Stored items:
________________

Definition AltsI (ws : list string) : regex := Alts (map StrI ws).

(** ** The matcher *)

Definition is_word_at (o : option ascii) : bool :=
  match o with Some c => is_word c | None => false end.

(** [k] receives the last character consumed so far and what is left. *)
Definition cont : Type := option ascii -> list ascii -> option (list ascii).

(** Greedy repetition of [body].  An iteration has to consume something,
    so [fuel], the length of the text at the start, outlasts the text. *)
Fixpoint star_loop (body : option ascii -> list ascii -> cont -> option (list ascii))
    (fuel : nat) (prev : option ascii) (s : list ascii) (k : cont)
    : option (list ascii) :=
  match fuel with
  | O => k prev s
  | S fuel' =>
      match body prev s
              (fun p' s' =>
                 if (length s' <? length s)%nat
                 then star_loop body fuel' p' s' k else None) with
      | Some x => Some x
      | None => k prev s
      end
  end.

(** [match_re r prev s k]: match [r] at the head of [s], the character
    before it being [prev], trying the alternatives in Python's order
    until [k] accepts. *)
Fixpoint match_re (r : regex) (prev : option ascii) (s : list ascii) (k : cont)
    : option (list ascii) :=
  match r with
  | Empty => k prev s
  | Char f =>
      match s with
      | c :: s' => if f c then k (Some c) s' else None
      | [] => None
      end
  | Cat r1 r2 => match_re r1 prev s (fun p' s' => match_re r2 p' s' k)
  | Alt r1 r2 =>
      match match_re r1 prev s k with
      | Some x => Some x
      | None => match_re r2 prev s k
      end
  | Star r1 => star_loop (match_re r1) (length s) prev s k
  | Bound =>
      if xorb (is_word_at prev) (is_word_at (head s)) then k prev s else None
  end.

(** The end of the pattern.  With [must_advance] a match that ends where
    the attempt started is refused. *)
Definition accept (must_advance : bool) (s0 : list ascii) : cont :=
  fun _ s' =>
    if must_advance && (length s' =? length s0)%nat then None else Some s'.

(** One attempt at the head of [s]: what is left after the match. *)
Definition match_here (r : regex) (must_advance : bool)
    (prev : option ascii) (s : list ascii) : option (list ascii) :=
  match_re r prev s (accept must_advance s).

(** [re.search]: attempts at each position from the left. *)
Fixpoint search_from (r : regex) (prev : option ascii) (s : list ascii) : bool :=
  match match_here r false prev s with
  | Some _ => true
  | None =>
      match s with
      | [] => false
      | c :: s' => search_from r (Some c) s'
      end
  end.

(** ** Replacement templates *)

Inductive titem : Type :=
| TLit (c : ascii)
| TWhole.

Definition is_octal (c : ascii) : bool := between 48 55 c.
Definition digit_val (c : ascii) : N := code c - 48.
Definition bslash : ascii := "\"%char.

(** The name of [\g<name>] up to the closing bracket. *)
Fixpoint until_gt (s : list ascii) : option (list ascii * list ascii) :=
  match s with
  | [] => None
  | c :: s' =>
      if eq_char ">" c then Some ([], s')
      else match until_gt s' with
           | Some (n, rest) => Some (c :: n, rest)
           | None => None
           end
  end.

Definition simple_escape (c : ascii) : option ascii :=
  if eq_char "a" c then Some (ascii_of_N 7)
  else if eq_char "b" c then Some (ascii_of_N 8)
  else if eq_char "f" c then Some (ascii_of_N 12)
  else if eq_char "n" c then Some (ascii_of_N 10)
  else if eq_char "r" c then Some (ascii_of_N 13)
  else if eq_char "t" c then Some (ascii_of_N 9)
  else if eq_char "v" c then Some (ascii_of_N 11)
  else if eq_char bslash c then Some bslash
  else None.

(** What stops [parse_template]: [re.error], or [IndexError] for a group
    named by an identifier, which no pattern here defines. *)
Inductive failure : Type :=
| BadEscape
| UnknownGroupName (name : list ascii).

(** [str.isidentifier] *)
Definition is_id_start (c : ascii) : bool :=
  is_alpha_az c || eq_char "_" c
  || (code c =? 170) || (code c =? 181) || (code c =? 186)
  || between 192 214 c || between 216 246 c || between 248 255 c.

Definition is_id_continue (c : ascii) : bool :=
  is_id_start c || is_digit c || (code c =? 183).

Definition is_identifier (n : list ascii) : bool :=
  match n with
  | [] => false
  | c :: n' => is_id_start c && forallb is_id_continue n'
  end.

(** The white space [int] skips at both ends of its argument. *)
Definition is_int_space (c : ascii) : bool :=
  between 9 13 c || (code c =? 32) || (code c =? 133) || (code c =? 160).

Fixpoint drop_int_space (n : list ascii) : list ascii :=
  match n with
  | [] => []
  | c :: n' => if is_int_space c then drop_int_space n' else n
  end.

Definition drop_sign (n : list ascii) : list ascii :=
  match n with
  | [] => []
  | c :: n' => if eq_char "+" c || eq_char "-" c then n' else n
  end.

(** Zeros with single underscores between them; [after_zero] says that
    the character before was a zero. *)
Fixpoint zeros (after_zero : bool) (n : list ascii) : bool :=
  match n with
  | [] => after_zero
  | c :: n' =>
      if eq_char "0" c then zeros true n'
      else if eq_char "_" c then after_zero && zeros false n'
      else false
  end.

(** [int(name) == 0]: white space around, one sign, zeros with single
    underscores between them; [int] refuses more than 4300 digits. *)
Definition int_is_zero (n : list ascii) : bool :=
  let body := drop_sign (rev (drop_int_space (rev (drop_int_space n)))) in
  zeros false body && (length (List.filter (eq_char "0") body) <=? 4300)%nat.

(** The tokenizer reads one token ahead, and a backslash that ends the
    template is an error as soon as it is read. *)
Definition lone_bslash (rest : list ascii) : bool :=
  match rest with
  | [c] => eq_char bslash c
  | _ => false
  end.

(** One escape, the backslash already read: the items it stands for and
    the number of characters it takes after the backslash.  The pattern
    has no capture group, so the only group a template may name is 0. *)
Definition parse_escape (s : list ascii) : failure + (list titem * nat) :=
  match s with
  | [] => inl BadEscape
  | c :: s' =>
      if eq_char "g" c then
        match s' with
        | lt :: s'' =>
            if eq_char "<" lt then
              match until_gt s'' with
              | Some (n, rest) =>
                  if lone_bslash rest then inl BadEscape
                  else if is_identifier n then inl (UnknownGroupName n)
                  else if int_is_zero n
                  then inr ([TWhole], (3 + length n)%nat) else inl BadEscape
              | None => inl BadEscape
              end
            else inl BadEscape
        | [] => inl BadEscape
        end
      else if eq_char "0" c then
        match s' with
        | d1 :: d2 :: _ =>
            if is_octal d1 && is_octal d2
            then inr ([TLit (ascii_of_N ((digit_val d1 * 8 + digit_val d2) mod 256))], 3%nat)
            else if is_octal d1
            then inr ([TLit (ascii_of_N (digit_val d1))], 2%nat)
            else inr ([TLit (ascii_of_N 0)], 1%nat)
        | [d1] =>
            if is_octal d1
            then inr ([TLit (ascii_of_N (digit_val d1))], 2%nat)
            else inr ([TLit (ascii_of_N 0)], 1%nat)
        | [] => inr ([TLit (ascii_of_N 0)], 1%nat)
        end
      else if is_digit c then
        match s' with
        | d1 :: d2 :: _ =>
            if is_octal c && is_octal d1 && is_octal d2
               && (digit_val c * 64 + digit_val d1 * 8 + digit_val d2 <=? 255)
            then inr ([TLit (ascii_of_N (digit_val c * 64 + digit_val d1 * 8 + digit_val d2))], 3%nat)
            else inl BadEscape
        | _ => inl BadEscape
        end
      else
        match simple_escape c with
        | Some x => inr ([TLit x], 1%nat)
        | None =>
            if is_alpha_az c then inl BadEscape
            else inr ([TLit bslash; TLit c], 1%nat)
        end
  end.

(** [parse_template]; the first [skip] characters belong to an escape
    already read. *)
Fixpoint parse_template_go (skip : nat) (s : list ascii) : failure + list titem :=
  match s with
  | [] => inr []
  | c :: s' =>
      match skip with
      | S k => parse_template_go k s'
      | O =>
          if eq_char bslash c then
            match parse_escape s' with
            | inr (items, n) =>
                match parse_template_go n s' with
                | inr t => inr (items ++ t)
                | inl f => inl f
                end
            | inl f => inl f
            end
          else
            match parse_template_go O s' with
            | inr t => inr (TLit c :: t)
            | inl f => inl f
            end
      end
  end.

Definition parse_template (repl : list ascii) : failure + list titem :=
  parse_template_go O repl.

Fixpoint expand (t : list titem) (matched : list ascii) : list ascii :=
  match t with
  | [] => []
  | TLit c :: t' => c :: expand t' matched
  | TWhole :: t' => matched ++ expand t' matched
  end.

(** ** Substitution *)

(** [sub_go r t s prev skip adv]: the output for the text [s] that is
    left, where the next [skip] characters belong to a match already
    replaced, and [adv] says that the previous match was empty and ended
    here. *)
Fixpoint sub_go (r : regex) (t : list titem) (s : list ascii)
    (prev : option ascii) (skip : nat) (adv : bool) : list ascii :=
  let next (k : nat) :=
    match s with
    | [] => []
    | c :: s' => sub_go r t s' (Some c) k false
    end in
  let copy :=
    match s with
    | [] => []
    | c :: s' => c :: sub_go r t s' (Some c) O false
    end in
  match skip with
  | S k => next k
  | O =>
      match match_here r adv prev s with
      | None => copy
      | Some rest =>
          let len := (length s - length rest)%nat in
          match len with
          | S k => expand t (take len s) ++ next k
          | O =>
              expand t [] ++
              match match_here r true prev s with
              | None => copy
              | Some rest2 =>
                  let len2 := (length s - length rest2)%nat in
                  expand t (take len2 s) ++ next (len2 - 1)%nat
              end
          end
      end
  end.

(** What [sub] raises: [re.error] for the template [repl], or
    [IndexError] for the group name in it. *)
Inductive error : Type :=
| BadTemplate (repl : string)
| UnknownGroup (name : string).

(** a compiled pattern object *)
Record Pattern : Type := { pattern : string; tree : regex }.

(** [p.search(text)] as a truth value *)
Definition search (p : Pattern) (text : string) : bool :=
  search_from (tree p) None (list_ascii_of_string text).

(** [re.sub] for a string [repl]; the template is parsed before any
    matching is done. *)
Definition sub_tree (r : regex) (repl text : string) : error + string :=
  match parse_template (list_ascii_of_string repl) with
  | inl BadEscape => inl (BadTemplate repl)
  | inl (UnknownGroupName n) => inl (UnknownGroup (string_of_list_ascii n))
  | inr t =>
      inr (string_of_list_ascii
             (sub_go r t (list_ascii_of_string text) None O false))
  end.

(** [p.sub(repl, text)] *)
Definition sub (p : Pattern) (repl text : string) : error + string :=
  sub_tree (tree p) repl text.

(** A pattern string of the configuration together with what the parser
    of [re] makes of it: [None] when it is not a valid pattern. *)
Record source : Type := { src_text : string; src_tree : option regex }.

(** [re.compile] *)
Definition compile (s : source) : option Pattern :=
  match src_tree s with
  | Some r => Some {| pattern := src_text s; tree := r |}
  | None => None
  end.

End Re.

(* ================================================================== *)
(** * Exceptions and logging *)

Inductive exn : Type :=
| ValueError (msg : string)
| ReError (msg : string)
| IndexError (msg : string)
| TypeError (msg : string).

Inductive except (A : Type) : Type :=
| Ok (a : A)
| Raise (e : exn).
Arguments Ok {A} a.
Arguments Raise {A} e.

#[global] Instance except_ret : MRet except := fun A a => Ok a.
#[global] Instance except_bind : MBind except := fun A B f m =>
  match m with
  | Ok a => f a
  | Raise e => Raise e
  end.
#[global] Instance except_fmap : FMap except := fun A B f m =>
  match m with
  | Ok a => Ok (f a)
  | Raise e => Raise e
  end.

Definition of_re {A : Type} (r : Re.error + A) : except A :=
  match r with
  | inr a => Ok a
  | inl (Re.BadTemplate repl) => Raise (ReError ("bad template " +:+ repl))
  | inl (Re.UnknownGroup n) => Raise (IndexError ("unknown group name '" +:+ n +:+ "'"))
  end.

Inductive level : Type := INFO | WARNING | ERROR.
Definition log_record : Type := (level * string)%type.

________________

Your assignment: Using the data above, print exactly the lines from the line that contains "match parse_escape s' with" through the line that contains "(** What [sub]", with both included.

Task response:
            match parse_escape s' with
            | inr (items, n) =>
                match parse_template_go n s' with
                | inr t => inr (items ++ t)
                | inl f => inl f
                end
            | inl f => inl f
            end
          else
            match parse_template_go O s' with
            | inr t => inr (TLit c :: t)
            | inl f => inl f
            end
      end
  end.

Definition parse_template (repl : list ascii) : failure + list titem :=
  parse_template_go O repl.

Fixpoint expand (t : list titem) (matched : list ascii) : list ascii :=
  match t with
  | [] => []
  | TLit c :: t' => c :: expand t' matched
  | TWhole :: t' => matched ++ expand t' matched
  end.

(** ** Substitution *)

(** [sub_go r t s prev skip adv]: the output for the text [s] that is
    left, where the next [skip] characters belong to a match already
    replaced, and [adv] says that the previous match was empty and ended
    here. *)
Fixpoint sub_go (r : regex) (t : list titem) (s : list ascii)
    (prev : option ascii) (skip : nat) (adv : bool) : list ascii :=
  let next (k : nat) :=
    match s with
    | [] => []
    | c :: s' => sub_go r t s' (Some c) k false
    end in
  let copy :=
    match s with
    | [] => []
    | c :: s' => c :: sub_go r t s' (Some c) O false
    end in
  match skip with
  | S k => next k
  | O =>
      match match_here r adv prev s with
      | None => copy
      | Some rest =>
          let len := (length s - length rest)%nat in
          match len with
          | S k => expand t (take len s) ++ next k
          | O =>
              expand t [] ++
              match match_here r true prev s with
              | None => copy
              | Some rest2 =>
                  let len2 := (length s - length rest2)%nat in
                  expand t (take len2 s) ++ next (len2 - 1)%nat
              end
          end
      end
  end.

(** What [sub] raises: [re.error] for the template [repl], or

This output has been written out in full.